Saved entries
>>>>
(** What an iteration that completes has done. *)
Lemma process_match_inv `{PyLib}
    (clock : Z) (d : database) (m : feed_match) (d' : database) :
  process_match clock d m = Returns d' →
  ∃ utcDate new,
    m.(f_utcDate) = Some utcDate
    ∧ storable m
    ∧ d'.(matches_tbl)
      = upsert_match m.(f_id)
          {| m_name := m.(f_home_name) +:+ " vs " +:+ m.(f_away_name);
             m_home_team := m.(f_home_name); m_away_team := m.(f_away_name);
             m_status := m.(f_status); m_utc_date := utcDate;
             m_score_home := Py.get m.(f_score_home) 0%Z;
             m_score_away := Py.get m.(f_score_away) 0%Z;
             m_last_updated := CURRENT_TIMESTAMP clock |} d.(matches_tbl)
    ∧ d'.(snapshots_tbl) = trim_snapshots m.(f_id) (d.(snapshots_tbl) ++ [new])
    ∧ d'.(snapshots_seq) = (d.(snapshots_seq) + 1)%Z
    ∧ new
      = {| s_id := d.(snapshots_seq) + 1; s_match_id := m.(f_id);
           s_timestamp := CURRENT_TIMESTAMP clock;
           s_minute := dynamic_minute clock m.(f_utcDate);
           s_score_home := Py.get m.(f_score_home) 0%Z;
           s_score_away := Py.get m.(f_score_away) 0%Z;
           s_pressure_index :=
             calculate_pressure_index
               {| sd_minute := Some (dynamic_minute clock m.(f_utcDate));
                  sd_score_home := Some (Py.get m.(f_score_home) 0%Z);
                  sd_score_away := Some (Py.get m.(f_score_away) 0%Z) |}
               (take 20 (snapshots_desc m.(f_id) d.(snapshots_tbl))) |}.
Proof.
  unfold process_match, storable. destruct (f_utcDate m) as [utcDate|]; [|discriminate].
  cbn [subscript mbind outcome_bind].
  destruct (bind_int_cases (f_id m)) as [[Hid ->]|[_ ->]]; [|discriminate].
  cbn [mbind outcome_bind].
  assert (Hdate : (match utcDate with JInt n => int64 n | _ => True end
                   ∧ bind_value utcDate = Returns ())
                  ∨ ∃ e, bind_value utcDate = Raises e).
  { destruct utcDate as [|s|n]; cbn [bind_value];
      [left; split; [exact I | reflexivity]..|].
    destruct (bind_int_cases n) as [[? ->]|[_ ->]];
      [left; split; [assumption | reflexivity] | right; eauto]. }
  destruct Hdate as [[Hdate ->]|[e ->]]; cbn [mbind outcome_bind]; [|discriminate].
  destruct (bind_int_cases (Py.get (f_score_home m) 0%Z)) as [[Hh ->]|[_ ->]];
    [|discriminate].
  cbn [mbind outcome_bind].
  destruct (bind_int_cases (Py.get (f_score_away m) 0%Z)) as [[Ha ->]|[_ ->]];
    [|discriminate].
  cbn [mbind outcome_bind mret outcome_ret]. intros [= <-].
  eexists utcDate, _. cbn [matches_tbl snapshots_tbl snapshots_seq].
  split; [reflexivity|]. split; [|repeat split].
  split; [exact Hid|]. split; [exact Hh|]. split; [exact Ha|]. exact Hdate.
Qed.

Lemma process_match_storable `{PyLib} (clock : Z) (d : database) (m : feed_match) :
  storable m → ∃ d', process_match clock d m = Returns d'.
Proof.
  intros (Hid & Hh & Ha & Hdate). unfold process_match.
  destruct (f_utcDate m) as [utcDate|]; [|done].
  cbn [subscript mbind outcome_bind].
  rewrite (proj2 (bind_int_Returns _) Hid). cbn [mbind outcome_bind].
  assert (bind_value utcDate = Returns ()) as ->.
  { destruct utcDate; cbn [bind_value]; try reflexivity.
    now apply bind_int_Returns. }
  cbn [mbind outcome_bind].
  rewrite (proj2 (bind_int_Returns _) Hh). cbn [mbind outcome_bind].
  rewrite (proj2 (bind_int_Returns _) Ha). cbn [mbind outcome_bind].
  eexists. reflexivity.
Qed.

Lemma process_match_raises `{PyLib} (clock : Z) (d : database) (m : feed_match) :
  ¬ storable m → ∃ e, process_match clock d m = Raises e.
Proof.
  intros Hm. destruct (process_match clock d m) as [d'|e] eqn:E; [|eauto].
  destruct (process_match_inv clock d m d' E) as (? & ? & _ & ? & _). done.
Qed.

(** The record without [utcDate] is refused by name. *)
Lemma process_match_KeyError `{PyLib} (clock : Z) (d : database) (m : feed_match) :
  m.(f_utcDate) = None → process_match clock d m = Raises "KeyError".
Proof. intros Hm. unfold process_match. now rewrite Hm. Qed.

Lemma process_matches_cons `{PyLib}
    (clock : Z) (m : feed_match) (ms : list feed_match) (d d' : database) :
  process_matches clock (m :: ms) d = Returns d' ↔
  ∃ d1, process_match clock d m = Returns d1 ∧ process_matches clock ms d1 = Returns d'.
Proof.
  cbn [process_matches]. destruct (process_match clock d m) as [d1|e];
    cbn [mbind outcome_bind]; split.
  - eauto.
  - now intros (? & [= <-] & ?).
  - discriminate.
  - now intros (? & [=] & _).
Qed.

(** Induction over the iterations of a loop that completes. *)
Lemma process_matches_ind `{PyLib} (P : database → Prop)
    (clock : Z) (ms : list feed_match) (d d' : database) :
  (∀ d m d', m ∈ ms → P d → process_match clock d m = Returns d' → P d') →
  P d → process_matches clock ms d = Returns d' → P d'.
Proof.
  revert d. induction ms as [|m ms IH]; intros d Hstep Hd.
  - now intros [= <-].
  - intros (d1 & H1 & Hrest)%process_matches_cons.
    apply (IH d1); [|eapply Hstep; [left|exact Hd|exact H1] | exact Hrest].
    intros d0 m0 d0' Hm0. apply Hstep. now right.
Qed.

Lemma process_matches_storable `{PyLib}
    (clock : Z) (ms : list feed_match) (d : database) :
  (Forall storable ms ∧ ∃ d', process_matches clock ms d = Returns d')
  ∨ (¬ Forall storable ms ∧ ∃ e, process_matches clock ms d = Raises e).
Proof.
  revert d. induction ms as [|m ms IH]; intros d.
  { left. split; [constructor | now eexists]. }
  cbn [process_matches].
  destruct (process_match clock d m) as [d1|e] eqn:E; cbn [mbind outcome_bind].
  - destruct (process_match_inv clock d m d1 E) as (_ & _ & _ & Hm & _).
    destruct (IH d1) as [[Hms Hret]|[Hms Hraise]].
    + left. split; [now constructor | exact Hret].
    + right. split; [|exact Hraise]. now intros [_ ?]%Forall_cons.
  - right. split; [|eauto]. intros [Hm _]%Forall_cons.
    destruct (process_match_storable clock d m Hm) as [d1 Hd1]. congruence.
Qed.

(** The cycle up to the commit completes exactly when every record the
    filter keeps can be stored. *)
Lemma write_matches_cases `{PyLib} (clock : Z) (feed : list feed_match) (d : database) :
  let matches := filter (λ m, in_top_competitions m) feed in
  (Forall storable matches
   ∧ ∃ d', write_matches clock feed d = Returns d'
           ∧ persist_matches clock feed d = d'
           ∧ process_matches clock matches
               {| matches_tbl := mark_finished (f_id <$> matches) d.(matches_tbl);
                  snapshots_tbl := d.(snapshots_tbl);
                  snapshots_seq := d.(snapshots_seq) |} = Returns d')
  ∨ (¬ Forall storable matches
     ∧ (∃ e, write_matches clock feed d = Raises e)
     ∧ persist_matches clock feed d = d).
Proof.
  intros matches. unfold persist_matches, write_matches. fold matches.
  destruct (mapM_bind_int (f_id <$> matches)) as [[Hids [l ->]]|[Hids ->]];
    cbn [mbind outcome_bind].
  - match goal with |- context [process_matches clock matches ?d0] =>
      destruct (process_matches_storable clock matches d0)
        as [[Hms [d' ->]]|[Hms [e ->]]]
    end.
    + left. split; [exact Hms|]. now exists d'.
    + right. split; [exact Hms|]. split; [eauto | reflexivity].
  - right. split; [|split; [eauto | reflexivity]].
    intros Hms. apply Hids. apply Forall_fmap.
    eapply Forall_impl; [exact Hms|]. now intros m (? & _).
Qed.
<<<<
# The task
In the records above, some lines may contain the word "constructor"; copy every one of them.

# Result of this task
  { left. split; [constructor | now eexists]. }
    + left. split; [now constructor | exact Hret].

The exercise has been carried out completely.